### [TASK OBJECTIVE]
Across the entries below, tally every line that holds the word "Require". Give only the tally.

----------

(* ===== verification/StatsRing.v ===== *)
(** * The daemon's statistics history

    [daemon/stats.c] reads the kernel's cumulative counters once a minute,
    keeps the last snapshot as a baseline and stores the difference to it as a
    point of a ring of 360 points, which a client reads as JSON.  This file
    models the ring, the two binary searches, the retry loop that reads the
    kernel's tables and the sampling step; [StatsJson] models the output. *)
From Stdlib Require Import ZArith Lia.
From S2P Require Import Prelude Abi Snapshot OwnedPorts Stats PortStats Device DeviceInv.

#[local] Open Scope Z_scope.

Definition STATS_RESOLUTION_SEC : Z := 60.
Definition STATS_RETENTION_SEC : Z := 6 * 60 * 60.
Definition STATS_RING_POINTS : nat := 360.

(** ** Data *)

(** [struct vpnhide_uid_stats] has the fields of the kernel's total. *)
Abbreviation vpnhide_uid_stats := kmod_uid_stats_total.

Record vpnhide_port_stats := mk_vps {
  vps_uid : Z;
  vps_port : Z;
  vps_protocol : Z;
  vps_count : Z
}.

Definition port_stats_of_row (r : Z * Z * Z * Z) : vpnhide_port_stats :=
  let '(uid, port, protocol, count) := r in mk_vps uid port protocol count.

Record daemon_stats_point := mk_point {
  pt_timestamp_ms : Z;
  pt_gap : bool;
  pt_entries : list vpnhide_uid_stats;
  pt_ports : list vpnhide_port_stats
}.

Definition zero_point : daemon_stats_point := mk_point 0 false [] [].

(** A counted array is a list; capacities are the allocated sizes. *)
Record daemon_stats_ring := mk_ring {
  rg_points : list daemon_stats_point;
  rg_head : nat;
  rg_count : nat;
  rg_dropped_intervals : Z;
  rg_latest_sequence : Z;
  rg_previous_sequence : Z;
  rg_session_id : bytes;
  rg_previous : list vpnhide_uid_stats;
  rg_previous_capacity : Z;
  rg_previous_ports : list vpnhide_port_stats;
  rg_previous_port_capacity : Z;
  rg_dropped_port_entries : Z;
  rg_baseline_valid : bool
}.

(** [memset(&stats_ring, 0, sizeof(stats_ring))] *)
Definition zero_ring : daemon_stats_ring :=
  mk_ring (replicate STATS_RING_POINTS zero_point) 0 0 0 0 0 [] [] 0 [] 0 0 false.

Definition clear_stats_ring (r : daemon_stats_ring) : daemon_stats_ring :=
  mk_ring (replicate STATS_RING_POINTS zero_point) 0 0 0 0 0 (rg_session_id r) [] 0 [] 0 0 false.

Definition set_window (points : list daemon_stats_point) (head count : nat) (dropped : Z)
    (r : daemon_stats_ring) : daemon_stats_ring :=
  mk_ring points head count dropped (rg_latest_sequence r) (rg_previous_sequence r)
    (rg_session_id r) (rg_previous r) (rg_previous_capacity r) (rg_previous_ports r)
    (rg_previous_port_capacity r) (rg_dropped_port_entries r) (rg_baseline_valid r).

Definition set_capacities (uids ports : Z) (r : daemon_stats_ring) : daemon_stats_ring :=
  mk_ring (rg_points r) (rg_head r) (rg_count r) (rg_dropped_intervals r) (rg_latest_sequence r)
    (rg_previous_sequence r) (rg_session_id r) (rg_previous r) uids (rg_previous_ports r)
    ports (rg_dropped_port_entries r) (rg_baseline_valid r).

(** ** Searching *)

(** [while (lo < hi)] with [hi] exclusive; [below] is the test of the loop. *)
Fixpoint lower_bound {A} (below : A → bool) (xs : list A) (fuel lo hi : nat) : option nat :=
  match fuel with
  | O => None
  | S fuel =>
      if (lo <? hi)%nat then
        let mid := (lo + (hi - lo) / 2)%nat in
        match xs !! mid with
        | None => None
        | Some x => if below x then lower_bound below xs fuel (mid + 1) hi
                    else lower_bound below xs fuel lo mid
        end
      else Some lo
  end.

(** The element at the bound, when it is the one looked for. *)
Definition bound_find {A} (below is_it : A → bool) (xs : list A) : option A :=
  lo ← lower_bound below xs (S (length xs)) 0 (length xs);
  x ← xs !! lo; if is_it x then Some x else None.

Definition find_uid_stats (entries : list vpnhide_uid_stats) (uid : Z) : option vpnhide_uid_stats :=
  bound_find (λ e, st_uid e <? uid) (λ e, st_uid e =? uid) entries.

Definition port_below (uid port protocol : Z) (e : vpnhide_port_stats) : bool :=
  (vps_uid e <? uid) || ((vps_uid e =? uid) && (vps_protocol e <? protocol)) ||
  ((vps_uid e =? uid) && (vps_protocol e =? protocol) && (vps_port e <? port)).

Definition find_port_stats (entries : list vpnhide_port_stats) (uid port protocol : Z)
    : option vpnhide_port_stats :=
  bound_find (port_below uid port protocol)
    (λ e, (vps_uid e =? uid) && (vps_port e =? port) && (vps_protocol e =? protocol)) entries.

Definition port_stats_compare (a b : vpnhide_port_stats) : Z :=
  if negb (vps_uid a =? vps_uid b) then if vps_uid a <? vps_uid b then -1 else 1
  else if negb (vps_protocol a =? vps_protocol b) then vps_protocol a - vps_protocol b
  else if negb (vps_port a =? vps_port b) then if vps_port a <? vps_port b then -1 else 1
  else 0.

(** ** Differences *)

Definition stats_delta (current previous : Z) : Z :=
  if previous <=? current then current - previous else current.

Definition all_counters : list stats_counter :=
  [ioctl_count; netlink_count; proc_count; sockopt_count; connect_count; getname_count; port_count;
   java_pm_count; java_um_count; java_nc_count; java_ni_count; java_net_count; java_lp_count;
   java_cs_count].

(** The condition of the counting loop. *)
Definition uid_changed (current : vpnhide_uid_stats) (old : option vpnhide_uid_stats) : bool :=
  match old with
  | None => true
  | Some old => existsb (λ c, negb (stats_delta (counter c current) (counter c old) =? 0)) all_counters
  end.

(** The condition under which the filling loop goes on to the next row. *)
Definition uid_unchanged (current : vpnhide_uid_stats) (old : option vpnhide_uid_stats) : bool :=
  match old with
  | None => false
  | Some old => forallb (λ c, stats_delta (counter c current) (counter c old) =? 0) all_counters
  end.

Definition old_counter (c : stats_counter) (old : option vpnhide_uid_stats) : Z :=
  match old with Some old => counter c old | None => 0 end.

Definition uid_delta (current : vpnhide_uid_stats) (old : option vpnhide_uid_stats)
    : vpnhide_uid_stats :=
  mk_uid_stats (st_uid current)
    ((λ c, stats_delta (counter c current) (old_counter c old)) <$> all_counters).

Definition count_uid_deltas (previous current : list vpnhide_uid_stats) : nat :=
  length (List.filter (λ e, uid_changed e (find_uid_stats previous (st_uid e))) current).

(** The rows the filling loop writes, in order. *)
Definition fill_uid_deltas (previous current : list vpnhide_uid_stats) : list vpnhide_uid_stats :=
  (λ e, uid_delta e (find_uid_stats previous (st_uid e))) <$>
  List.filter (λ e, negb (uid_unchanged e (find_uid_stats previous (st_uid e)))) current.

Definition port_delta (previous : list vpnhide_port_stats) (e : vpnhide_port_stats) : Z :=
  stats_delta (vps_count e)
    (match find_port_stats previous (vps_uid e) (vps_port e) (vps_protocol e) with
     | Some old => vps_count old | None => 0 end).

Definition count_port_deltas (previous current : list vpnhide_port_stats) : nat :=
  length (List.filter (λ e, negb (port_delta previous e =? 0)) current).

Definition fill_port_deltas (previous current : list vpnhide_port_stats) : list vpnhide_port_stats :=
  (λ e, mk_vps (vps_uid e) (vps_port e) (vps_protocol e) (port_delta previous e)) <$>
  List.filter (λ e, negb (port_delta previous e =? 0)) current.

(** ** The window *)

Definition next_index (i : nat) : nat := ((i + 1) mod STATS_RING_POINTS)%nat.

(** [free_stats_point(&ring->points[ring->head]); ring->head = ...;] *)
Definition drop_head (r : daemon_stats_ring) (count : nat) : daemon_stats_ring :=
  set_window (<[rg_head r := zero_point]> (rg_points r)) (next_index (rg_head r)) count
    (u64 (rg_dropped_intervals r + 1)) r.

Definition point_at (r : daemon_stats_ring) (i : nat) : daemon_stats_point :=
  default zero_point (rg_points r !! i).

Definition expired (timestamp_ms : Z) (p : daemon_stats_point) : bool :=
  u64 (pt_timestamp_ms p + STATS_RETENTION_SEC * 1000) <=? timestamp_ms.

(** [while (ring->count && ...)], by recursion on [ring->count]. *)
Fixpoint drop_expired (n : nat) (timestamp_ms : Z) (r : daemon_stats_ring) : daemon_stats_ring :=
  match n with
  | O => r
  | S n => if expired timestamp_ms (point_at r (rg_head r))
           then drop_expired n timestamp_ms (drop_head r n) else r
  end.

(** Make room and store the point. *)
Definition store_point (p : daemon_stats_point) (r : daemon_stats_ring) : daemon_stats_ring :=
  let r := if (rg_count r =? STATS_RING_POINTS)%nat then drop_head r (rg_count r)
           else set_window (rg_points r) (rg_head r) (rg_count r + 1) (rg_dropped_intervals r) r in
  set_window (<[((rg_head r + rg_count r - 1) mod STATS_RING_POINTS)%nat := p]> (rg_points r))
    (rg_head r) (rg_count r) (rg_dropped_intervals r) r.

----------

### [SOLUTION FOR THIS EXERCISE]
2